# Exercise prompt
Find all lines in the listing that include the word "Hypothesis", then copy them.

### Supplied material ###

(* ===== verification/Agent.v ===== *)
(** * Agent: agent/mod.rs, agent/registry.rs, agent/lifecycle.rs, agent/supervisor.rs

    The registry of agents, spawning an agent (task, mailbox, registry entry, scheduler entry), and
    the mutual recursion of kill, notify_child_death and escalate, with the bound on its depth. *)

From S2P Require Import Prelude Capability FrameAlloc Task Scheduler Kernel.

Module Agents.
Import Frames Tasks Sched Kern.

Inductive AgentState : Type := Initializing | ARunning | Waiting | Suspended | ADead.
Inductive RestartPolicy : Type := RestartOne | RestartAll | Escalate | Permanent.

Inductive ModelBinding : Type :=
| Local (model_id : string)
| Remote (endpoint : string) (api_key_cap : Z)
| Auto (preference : list string).

Record ResourceLimits : Type := mkLimits { max_memory_bytes : Z; max_children : nat }.

Definition default_limits : ResourceLimits :=
  {| max_memory_bytes := 16 * 1024 * 1024; max_children := 32 |}.

Record AgentConfig : Type := mkConfig {
  cfg_name : string;
  system_prompt : option string;
  model : ModelBinding;
  tools : list string;
  cfg_capabilities : list Z;
  restart_policy : RestartPolicy;
  resource_limits : ResourceLimits;
}.

Record Agent : Type := mkAgent {
  a_id : Z;
  a_config : AgentConfig;
  a_state : AgentState;
  a_parent : option Z;
  a_children : list Z;
  a_restart_count : Z;
  a_max_restarts : Z;
}.

(** ** Registry *)
Record AgentRegistry : Type := mkRegistry {
  agents : gmap Z Agent;
  name_index : gmap string Z;
}.

Definition registry_new : AgentRegistry := {| agents := ∅; name_index := ∅ |}.

Definition register (self : AgentRegistry) (agent : Agent) : AgentRegistry :=
  {| agents := <[a_id agent := agent]> (agents self);
     name_index := <[cfg_name (a_config agent) := a_id agent]> (name_index self) |}.

Definition unregister (self : AgentRegistry) (id : Z) : option Agent * AgentRegistry :=
  match agents self !! id with
  | Some agent => (Some agent, {| agents := delete id (agents self);
                                  name_index := delete (cfg_name (a_config agent)) (name_index self) |})
  | None => (None, self)
  end.

Definition get (self : AgentRegistry) (id : Z) : option Agent := agents self !! id.

(** An update through [get_mut]; nothing happens when the agent is not registered. *)
Definition update (self : AgentRegistry) (id : Z) (f : Agent → Agent) : AgentRegistry :=
  {| agents := alter f id (agents self); name_index := name_index self |}.
(* ===== verification/AgentTree.v ===== *)
(** * AgentTree: print_tree of agent/registry.rs

    The report of the registry: one line per agent, indented by its depth, children after their
    parent in the order of the parent's list. *)

From S2P Require Import Prelude Bytes Capability FrameAlloc Task Scheduler Kernel Agent.

Module AgentTree.
Import Agents.

(** [{:?}] of the derived Debug. *)
Definition debug_state (s : AgentState) : string :=
  match s with
  | Initializing => "Initializing"
  | ARunning => "Running"
  | Waiting => "Waiting"
  | Suspended => "Suspended"
  | ADead => "Dead"
  end.

(** The indentation and the line that println! ends. *)
Fixpoint indent (depth : nat) : string :=
  match depth with O => "" | S d => "  " +:+ indent d end.

Definition tree_line (depth : nat) (agent : Agent) : string :=
  indent depth +:+ "|- " +:+ cfg_name (a_config agent) +:+ " [id:" +:+ fmt_u64 (a_id agent) +:+ ", " +:+
  debug_state (a_state agent) +:+ ", restarts:" +:+ fmt_u64 (a_restart_count agent) +:+ "]".

(** [None] is exhausted fuel; each level of the recursion takes one unit. *)
Fixpoint print_subtree (fuel : nat) (self : AgentRegistry) (agent : Agent) (depth : nat) : option (list string) :=
  match fuel with
  | O => None
  | S fuel' =>
      foldl (λ acc child_id, acc ≫= λ out,
               match get self child_id with
               | Some child => (λ ls, out ++ ls) <$> print_subtree fuel' self child (depth + 1)
               | None => Some out
               end)
        (Some [tree_line depth agent]) (a_children agent)
  end.

Definition roots (self : AgentRegistry) : list Agent :=
  filter (λ a, a_parent a = None) (btree_iter_Z (agents self)).*2.

Definition print_tree (fuel : nat) (self : AgentRegistry) : option (list string) :=
  foldl (λ acc root, acc ≫= λ out, (λ ls, out ++ ls) <$> print_subtree fuel self root 0) (Some []) (roots self).

(** ** What the report has *)

(** [x] is [d] levels below [id]. *)
Inductive below (reg : AgentRegistry) (id : Z) : nat → Z → Prop :=
| below_refl : below reg id O id
| below_step d x a y : agents reg !! x = Some a → a_parent a = Some y → below reg id d y → below reg id (S d) x.

(** The entries of a part of the report: depth and agent of each line. *)
Record report (reg : AgentRegistry) (P : nat → Z → Prop) (es : list (nat * Agent)) : Prop := {
  rep_nodup : NoDup (a_id <$> es.*2);
  rep_sound : ∀ d a, (d, a) ∈ es → agents reg !! a_id a = Some a ∧ P d (a_id a);
  rep_complete : ∀ d x, P d x → is_Some (agents reg !! x) → x ∈ (a_id <$> es.*2);
}.

Lemma below_mid reg id c d x a :
  agents reg !! c = Some a → a_parent a = Some id → below reg c d x → below reg id (S d) x.
Proof.
  intros Hc Hp. induction 1 as [|d x ax y Hx Hpx _ IH]; [by econstructor; [..|constructor]|by econstructor].
Qed.

Lemma below_child reg id d x :
  below reg id (S d) x → ∃ c a, agents reg !! c = Some a ∧ a_parent a = Some id ∧ below reg c d x.
Proof.
  revert x. induction d as [|d IH]; intros x H; inversion H as [|d' x' a y Hx Hp Hy]; subst.
  - inversion Hy; subst. exists x, a. split; [done|]. split; [done|constructor].
  - destruct (IH y Hy) as (c & ac & Hc & Hpc & Hb). exists c, ac. split; [done|]. split; [done|]. by econstructor.
Qed.

Section tree.
Context (reg : AgentRegistry) (rank : Z → nat) (R : nat).
Hypothesis Hwf : tree_wf reg.
Hypothesis Hrank : ranked rank R reg.

Lemma below_rank id d x : is_Some (agents reg !! id) → below reg id d x → (rank id + d ≤ rank x)%nat.
Proof.
  intros Hid. induction 1 as [|d x a y Hx Hp Hb IH]; [lia|].
  destruct (tree_closed _ Hwf x a y Hx Hp) as [ay Hay]. destruct (Hrank y ay Hay) as [_ Hc].
  specialize (Hc x (tree_linked _ Hwf x a y ay Hx Hp Hay) ltac:(by eexists)). lia.
Qed.

(** Two agents with a common descendant are on one branch. *)
Lemma below_total c1 c2 d1 d2 x :
  below reg c1 d1 x → below reg c2 d2 x → (∃ d, below reg c1 d c2) ∨ (∃ d, below reg c2 d c1).
Proof.
  intros H1. revert d2. induction H1 as [|d1 x a y Hx Hp Hb IH]; intros d2 H2; [right; by eexists|].
  inversion H2 as [|d' x' a' y' Hx' Hp' Hb']; subst; [left; exists (S d1); by econstructor|].
  simplify_eq. by eapply IH.
Qed.

(** Different children of one agent have no descendant in common. *)
Lemma siblings_disjoint p c1 c2 a1 a2 d1 d2 x :
  agents reg !! c1 = Some a1 → agents reg !! c2 = Some a2 → a_parent a1 = p → a_parent a2 = p →
  below reg c1 d1 x → below reg c2 d2 x → c1 = c2.
Proof.
  assert (Hone : ∀ c c' a a' d, agents reg !! c = Some a → agents reg !! c' = Some a' → a_parent a = p →
            a_parent a' = p → below reg c d c' → c = c').
  { intros c c' a a' d Hc Hc' Hp Hp' Hb. inversion Hb as [|d' x' b y Hx Hpx Hby]; subst; [done|]. exfalso. simplify_eq.
    destruct (tree_closed _ Hwf c' a' y Hc' Hpx) as [ay Hay].
    pose proof (below_rank c d' y ltac:(by eexists) Hby).
    pose proof (below_rank y 1 c ltac:(by eexists) (below_step reg y 0 c a y Hc ltac:(congruence) (below_refl reg y))). lia. }
  intros H1 H2 Hp1 Hp2 Hb1 Hb2. destruct (below_total c1 c2 d1 d2 x Hb1 Hb2) as [[d Hd]|[d Hd]].
  - by eapply (Hone c1 c2).
  - symmetry. by eapply (Hone c2 c1).
Qed.

(** Depth [d] in a subtree printed from [depth]. *)
Definition printed (depth : nat) (id : Z) (d : nat) (x : Z) : Prop := (depth ≤ d)%nat ∧ below reg id (d - depth) x.
Definition put_index (path : string) (blob_id size tick : Z) (fs : OxideFs) : OxideFs :=
  {| fs_index := <[path := {| f_path := path; f_blob_id := blob_id; f_size := size; f_created := tick;
                              f_modified := tick; f_deleted := false |}]> (fs_index fs);
     fs_blobs := fs_blobs fs; fs_hashes := fs_hashes fs; fs_next := fs_next fs; fs_total := fs_total fs |}.

(** The blob that already holds [data], found through its hash and compared byte by byte. *)
Definition find_blob (fs : OxideFs) (data : list Z) : option Z :=
  match fs_hashes fs !! content_hash data with
  | Some existing_id =>
      match fs_blobs fs !! existing_id with
      | Some blob => if bool_decide (blob = data) then Some existing_id else None
      | None => None
      end
  | None => None
  end.

(** [tick] is [interrupts::ticks()]. *)
Definition write_file (path : string) (data : list Z) (tick : Z) (self : OxideFs) : outcome (Z * OxideFs) :=
  let size := Z.of_nat (length data) in
  match find_blob self data with
  | Some existing_id => Ret (existing_id, put_index path existing_id size tick self)
  | None =>
      let blob_id := fs_next self in
      let? next := checked_add64 blob_id 1 in
      let? total := checked_add64 (fs_total self) size in
      let fs := {| fs_index := fs_index self; fs_blobs := <[blob_id := data]> (fs_blobs self);
                   fs_hashes := <[content_hash data := blob_id]> (fs_hashes self);
                   fs_next := next; fs_total := total |} in
      Ret (blob_id, put_index path blob_id size tick fs)
  end.
(* ===== verification/Net.v ===== *)
(** * Net: net/firewall.rs, net/dns.rs, net/tls.rs, net/socket.rs, net/http.rs, net/stack.rs (init and poll)

    The TCP/IP stack is the smoltcp crate: the class [Smoltcp] lists the operations the kernel calls
    and [SmoltcpLaws] what it relies on.  An Ipv4Address is its 32-bit number.  The tick values a
    request reads while it waits are an argument, in the order in which they are read. *)

From S2P Require Import Prelude Capability Bytes Text.

Module Net.
Import Perm Res CapTable.

(** ** net/firewall.rs *)
Inductive FirewallDecision : Type := Allow | Deny (reason : string).

Definition check_outbound (table : CapabilityTable) (task_id cap_id : Z) (target_host : string) (target_port : Z)
    : FirewallDecision :=
  match validate table cap_id task_id CONNECT with
  | Err _ => Deny "no valid network capability"
  | Ok cap =>
      match c_resource cap with
      | Network host port =>
          if negb (bool_decide (host = "*")) && negb (bool_decide (host = target_host)) then Deny "host not allowed"
          else if negb (port =? 0) && negb (port =? target_port) then Deny "port not allowed"
          else Allow
      | _ => Deny "not a network capability"
      end
  end.

(** ** net/tls.rs *)
Inductive TlsError : Type :=
| HandshakeNotImplemented
| CertificateValidationNotImplemented
| NoTlsLibrary.

Definition tls_connect (host : string) (port task_id cap_id : Z) : result TlsError () := Err HandshakeNotImplemented.

Definition is_available : bool := false.

(** ** smoltcp *)
Class Smoltcp (I S H : Type) := {
  set_add : S → H * S;  (** SocketSet::add of a new TCP socket *)
  has_socket : H → S → bool;  (** get_mut panics without *)
  sock_connect : H → Z → Z → Z → I → S → bool * I * S;  (** remote address and port, local port *)
  may_send : H → S → bool;
  send_slice : H → list Z → S → option Z * S;
  may_recv : H → S → bool;
  recv_slice : H → nat → S → option (list Z) * S;  (** the bytes put into a buffer of the given size *)
  sock_close : H → S → S;
  iface_poll : Z → I → S → I * S;
}.

(** A handle stays valid until its socket is removed, which the kernel never does. *)
Class SmoltcpLaws (I S H : Type) `{Smoltcp I S H} : Prop := {
  add_has (s : S) : has_socket (set_add s).1 (set_add s).2 = true;
  connect_has h h' a p lp (i : I) s : has_socket h s = true → has_socket h (sock_connect h' a p lp i s).2 = true;
  send_has h h' l s : has_socket h s = true → has_socket h (send_slice h' l s).2 = true;
  recv_has h h' n s : has_socket h s = true → has_socket h (recv_slice h' n s).2 = true;
  close_has h h' s : has_socket h s = true → has_socket h (sock_close h' s) = true;
  poll_has h t (i : I) s : has_socket h s = true → has_socket h (iface_poll t i s).2 = true;
}.

(** Building an interface: [None] where the kernel unwraps. *)
Class SmoltcpInit (I S : Type) := {
  iface_new : list Z → Z → I;  (** hardware address and time *)
  push_addr : Z → Z → I → option I;  (** an IPv4 address with its prefix length *)
  add_default_route : Z → I → option I;
  sockets_new : S;
}.

(** There is room for the first address and for a default route. *)
Class SmoltcpInitLaws (I S : Type) `{!SmoltcpInit I S} : Prop := {
  push_first : ∀ mac time addr prefix, is_Some (push_addr addr prefix (iface_new mac time));
  route_first : ∀ mac time addr prefix gateway i, push_addr addr prefix (iface_new mac time) = Some i →
                is_Some (add_default_route gateway i);
}.

Inductive SocketError : Type :=
| ConnectionFailed
| NotConnected
| SendFailed
| ReceiveFailed
| CapabilityDenied.

Inductive HttpError : Type :=
| HDnsResolutionFailed
| HConnectionFailed
| HSendFailed
| HReceiveFailed
| HParseError
| HCapabilityDenied
| HFirewallDenied.

Record HttpResponse : Type := mkResponse { status_code : Z; body : list Z }.

(** How a request stops: an error, or still waiting when the given readings are used up. *)
Inductive stop : Type := Failed (e : HttpError) | Waiting.

(** INTERFACE, SOCKETS, NEXT_LOCAL_PORT and RESOLVER. *)
Record NetState (I S : Type) : Type := mkNet {
  interface : option I;
  sockets : option S;
  next_local_port : Z;
  resolver : option (gmap string Z);
}.
Arguments mkNet {I S} _ _ _ _.
Arguments interface {I S} _.
Arguments sockets {I S} _.
Arguments next_local_port {I S} _.
Arguments resolver {I S} _.

(** ** net/dns.rs *)
Definition resolver_new : gmap string Z := {[ "localhost" := 0x7F000001 ]}.

Definition dns_init {I S} (n : NetState I S) : NetState I S :=
  mkNet (interface n) (sockets n) (next_local_port n) (Some resolver_new).

Definition add_entry (hostname : string) (addr : Z) (cache : gmap string Z) : gmap string Z :=
  <[hostname := addr]> cache.

Definition resolve {I S} (n : NetState I S) (hostname : string) : option Z :=
  match resolver n with Some cache => cache !! hostname | None => None end.

(** ** net/http.rs: parsing *)
Definition parse_url (url : string) : result HttpError (string * Z * string) :=
  let default_port := if String.prefix "https://" url then 443 else 80 in
  let url := match strip_prefix "https://" url with
             | Some u => u
             | None => match strip_prefix "http://" url with Some u => u | None => url end
             end in
  let '(host_port, path) := match find_char SLASH url with
                            | Some i => (str_take i url, str_drop i url)
                            | None => (url, "/")
                            end in
  let '(host, port) :=
    match find_char COLON host_port with
    | Some i => (str_take i host_port, default default_port (parse_u16 (as_bytes (str_drop (i + 1) host_port))))
    | None => (host_port, default_port)
    end in
  Ok (host, port, path).

Definition CRLFCRLF : list Z := [13; 10; 13; 10].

###

# Solution to this problem
Hypothesis Hwf : tree_wf reg.
Hypothesis Hrank : ranked rank R reg.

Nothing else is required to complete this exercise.